WORK ITEM: In the records below, find the line holding "its value depends" and the line holding "(** A row binds". Set down both, with every line between them, exactly.

GIVEN ENTRIES:
(** ** The node object *)

(** Modelled from the spec: the Node of section 3 ([ironic/objects/node.py]),
    with the attributes the handlers read or write. *)
Record Node := mkNode {
  uuid : string;
  driver : string;
  power_state : states.power_state;
  target_power_state : states.power_state;
  provision_state : states.provision_state;
  target_provision_state : option states.provision_state;
  maintenance : bool;
  maintenance_reason : option string;
  reservation : option string;
  instance_uuid : option string;
  instance_info : gmap string string;
  driver_info : gmap string pyval;
  console_enabled : bool;
  last_error : option string
}.

(** The names of the fields a change delta can mention. *)
Inductive Field :=
| F_driver | F_power_state | F_target_power_state | F_provision_state
| F_target_provision_state | F_maintenance | F_maintenance_reason
| F_instance_uuid | F_instance_info | F_driver_info | F_console_enabled
| F_last_error.

Definition Field_eqb (a b : Field) : bool :=
  match a, b with
  | F_driver, F_driver | F_power_state, F_power_state
  | F_target_power_state, F_target_power_state
  | F_provision_state, F_provision_state
  | F_target_provision_state, F_target_provision_state
  | F_maintenance, F_maintenance
  | F_maintenance_reason, F_maintenance_reason
  | F_instance_uuid, F_instance_uuid | F_instance_info, F_instance_info
  | F_driver_info, F_driver_info | F_console_enabled, F_console_enabled
  | F_last_error, F_last_error => true
  | _, _ => false
  end.

(** [name in delta] *)
Definition in_delta (f : Field) (delta : list Field) : bool :=
  existsb (Field_eqb f) delta.

(** Modelled from the spec: a versioned object of [ironic/objects/base.py],
    the attribute values together with the set of attributes assigned
    since the last [save] ([obj_what_changed]). *)
Record NodeObj := mkObj {
  attrs : Node;
  changed : list Field
}.
(** Canonical composition from the last starter [l] on. *)
Fixpoint compose_from (l : Z) (pend : list Z) (s : list Z) : list Z :=
  match s with
  | [] => l :: rev pend
  | c :: s' =>
      match (if blocked pend c then None else composition l c) with
      | Some p => compose_from p pend s'
      | None =>
          if combining c =? 0
          then l :: rev pend ++ compose_from c [] s'
          else compose_from l (c :: pend) s'
      end
  end.

Fixpoint compose (s : list Z) : list Z :=
  match s with
  | [] => []
  | c :: s' =>
      if combining c =? 0 then compose_from c [] s' else c :: compose s'
  end.

Definition nfc (s : str) : str := compose (nfd s).

Inductive form := NFC | NFD.

Definition normalize (f : form) (text : str) : str :=
  match f with
  | NFC => nfc text
  | NFD => nfd text
  end.

Arguments combining : simpl never.
Arguments decomposition : simpl never.
Arguments composition : simpl never.
Arguments full_decomposition : simpl never.

End unicodedata.

(** ** Constants of the script *)

(** "송도고", "하늘고", "아라고", "동산고". *)
Definition songdo : str := [0xC1A1; 0xB3C4; 0xACE0].
Definition haneul : str := [0xD558; 0xB298; 0xACE0].
Definition ara : str := [0xC544; 0xB77C; 0xACE0].
Definition dongsan : str := [0xB3D9; 0xC0B0; 0xACE0].

(** A Python [dict]: keys in insertion order, no key twice. *)
Definition dict (V : Type) := list (str * V).

Fixpoint dict_get {V} (k : str) (d : dict V) : option V :=
  match d with
  | [] => None
  | (k', v) :: d' => if str_eqb k' k then Some v else dict_get k d'
  end.

(** [d[k] = v]: an existing key keeps its place, a new one goes last. *)
Fixpoint dict_set {V} (k : str) (v : V) (d : dict V) : dict V :=
  match d with
  | [] => [(k, v)]
  | (k', v') :: d' =>
      if str_eqb k' k then (k', v) :: d' else (k', v') :: dict_set k v d'
  end.

Definition keys {V} (d : dict V) : list str := map fst d.
Definition values {V} (d : dict V) : list V := map snd d.

Definition SCHOOL_EC : dict Q :=
  [(songdo, 1%Q); (haneul, 2%Q); (ara, 4%Q); (dongsan, 8%Q)].

(** "학교", the column that holds a row's school. *)
Definition col_school : str := [0xD559; 0xAD50].
(** "생중량(g)", the fresh weight of a plant. *)
Definition col_weight : str := [0xC0DD; 0xC911; 0xB7C9; 0x28; 0x67; 0x29].
Definition col_EC : str := lit "EC".
Definition col_temperature : str := lit "temperature".
Definition col_humidity : str := lit "humidity".
Definition col_ph : str := lit "ph".
Definition col_ec : str := lit "ec".

(** [normalize] of main.py. *)
Definition normalize (text : str) : str :=
  unicodedata.normalize unicodedata.NFC text.

(** ** pandas frames *)

(** A float64 that is not NaN: the rational it denotes, or an infinity.
    Float64 values compare as the numbers they denote. *)
Inductive float64 :=
| Finite (q : Q)
| Infinity (negative : bool).

Coercion Finite : Q >-> float64.
Bind Scope Q_scope with float64.

Definition float64_eqb (a b : float64) : bool :=
  match a, b with
  | Finite x, Finite y => Qeq_bool x y
  | Infinity s, Infinity t => Bool.eqb s t
  | _, _ => false
  end.

Definition float64_ltb (a b : float64) : bool :=
  match a, b with
  | Finite x, Finite y => negb (Qle_bool y x)
  | Finite _, Infinity negative => negb negative
  | Infinity negative, Finite _ => negative
  | Infinity s, Infinity t => s && negb t
  end.

Definition float64_leb (a b : float64) : bool := negb (float64_ltb b a).

(** The group means of pandas.  A float64 mean is the sum of the values
    divided by their count, where every addition rounds and may overflow:
    its value depends on the order in which the library adds, which is not
    written in the script.  [GroupBy.mean] goes through the rows of the
    frame once and keeps one running sum per group, so the mean of a group
    is a function of the numbers of the group in frame order.  That
    function is a parameter of the model: it takes the numbers of a group
    that has some, and [None] stands for NaN (the sum of two opposite
    infinities, say). *)
Class Float64Means := {
  group_mean : list float64 -> option float64
}.

(** A cell: a float, a string, or a missing value (NaN). *)
Inductive cell :=
| Num (x : float64)
| Str (s : str)
| NaN.

(** A row binds column names to cells; a column the row does not bind
    reads as missing. *)
Definition row := dict cell.

Record DataFrame := mkDataFrame {
  columns : list str;
  rows : list row
}.

Definition row_get (col : str) (r : row) : cell :=
  match dict_get col r with
  | Some v => v
  | None => NaN
  end.

Module pd.

(** [pd.DataFrame()]. *)
Definition DataFrame_ : DataFrame := mkDataFrame [] [].

Definition has_column (df : DataFrame) (col : str) : bool :=
  existsb (str_eqb col) (columns df).

(** [df.empty]: some axis has length 0. *)
Definition empty (df : DataFrame) : bool :=
  match columns df, rows df with
  | [], _ => true
  | _, [] => true
  | _, _ => false
  end.

(** [df[col]]. *)
Definition getitem (df : DataFrame) (col : str) : outcome (list cell) :=
  if has_column df col
  then Returns (map (row_get col) (rows df))
  else Raises KeyError.

(** [df[col] = v] for a scalar [v]: every row gets the value. *)
Definition setitem (df : DataFrame) (col : str) (v : cell) : DataFrame :=
  mkDataFrame
    (if has_column df col then columns df else columns df ++ [col])
    (map (dict_set col v) (rows df)).

(** [df[col] = series], the series aligned with the rows. *)
Definition setitem_series (df : DataFrame) (col : str) (vals : list cell)
  : DataFrame :=
  mkDataFrame
    (if has_column df col then columns df else columns df ++ [col])
    (map (fun rv => dict_set col (snd rv) (fst rv)) (combine (rows df) vals)).

(** [series.map(d)] for a dict [d]: a value that is no key maps to NaN. *)
Definition series_map (d : dict Q) (vals : list cell) : list cell :=
  map (fun v =>
         match v with
         | Str s => match dict_get s d with
                    | Some q => Num q
                    | None => NaN
                    end
         | _ => NaN
         end) vals.

Definition union_columns (a b : list str) : list str :=
  a ++ filter (fun c => negb (existsb (str_eqb c) a)) b.

(** [pd.concat(frames, ignore_index=True)]: the rows of the frames one
    after the other, over the union of their columns. *)
Definition concat (frames : list DataFrame) : outcome DataFrame :=
  match frames with
  | [] => Raises ValueError
  | _ =>
      Returns (mkDataFrame
                 (fold_left union_columns (map columns frames) [])
                 (flat_map rows frames))
  end.

Definition cell_eqb (a b : cell) : bool :=
  match a, b with
  | Num x, Num y => float64_eqb x y
  | Str x, Str y => str_eqb x y
  | _, _ => false
  end.

(** The order in which group keys are sorted: numbers before strings. *)
Definition cell_ltb (a b : cell) : bool :=
  match a, b with
  | Num x, Num y => float64_ltb x y
  | Num _, Str _ => true
  | Str x, Str y => str_ltb x y
  | _, _ => false
  end.

Fixpoint insert_key (k : cell) (ks : list cell) : list cell :=
  match ks with
  | [] => [k]
  | x :: ks' =>
      if cell_eqb k x then ks
      else if cell_ltb k x then k :: ks
      else x :: insert_key k ks'
  end.

(** The keys of a [groupby]: the distinct values of the key column,
    missing values dropped, in ascending order. *)
Definition group_keys (cells : list cell) : list cell :=
  fold_right (fun c acc => match c with NaN => acc | _ => insert_key c acc end)
             [] cells.

Fixpoint numeric_values (vals : list cell) : outcome (list float64) :=
  match vals with
  | [] => Returns []
  | Num x :: vs => xs <- numeric_values vs ;; Returns (x :: xs)
  | NaN :: vs => numeric_values vs
  | Str _ :: _ => Raises TypeError
  end.

(** The mean [GroupBy.mean] gives the values of one group: missing
    values are skipped, a string raises, and a group with no number has
    mean NaN. *)
Definition group_mean_of {M : Float64Means} (vals : list cell) : outcome cell :=
  xs <- numeric_values vals ;;
  Returns (match xs with
           | [] => NaN
           | _ => match group_mean xs with
                  | Some x => Num x
                  | None => NaN
                  end
           end).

ANSWER:
    its value depends on the order in which the library adds, which is not
    written in the script.  [GroupBy.mean] goes through the rows of the
    frame once and keeps one running sum per group, so the mean of a group
    is a function of the numbers of the group in frame order.  That
    function is a parameter of the model: it takes the numbers of a group
    that has some, and [None] stands for NaN (the sum of two opposite
    infinities, say). *)
Class Float64Means := {
  group_mean : list float64 -> option float64
}.

(** A cell: a float, a string, or a missing value (NaN). *)
Inductive cell :=
| Num (x : float64)
| Str (s : str)
| NaN.

(** A row binds column names to cells; a column the row does not bind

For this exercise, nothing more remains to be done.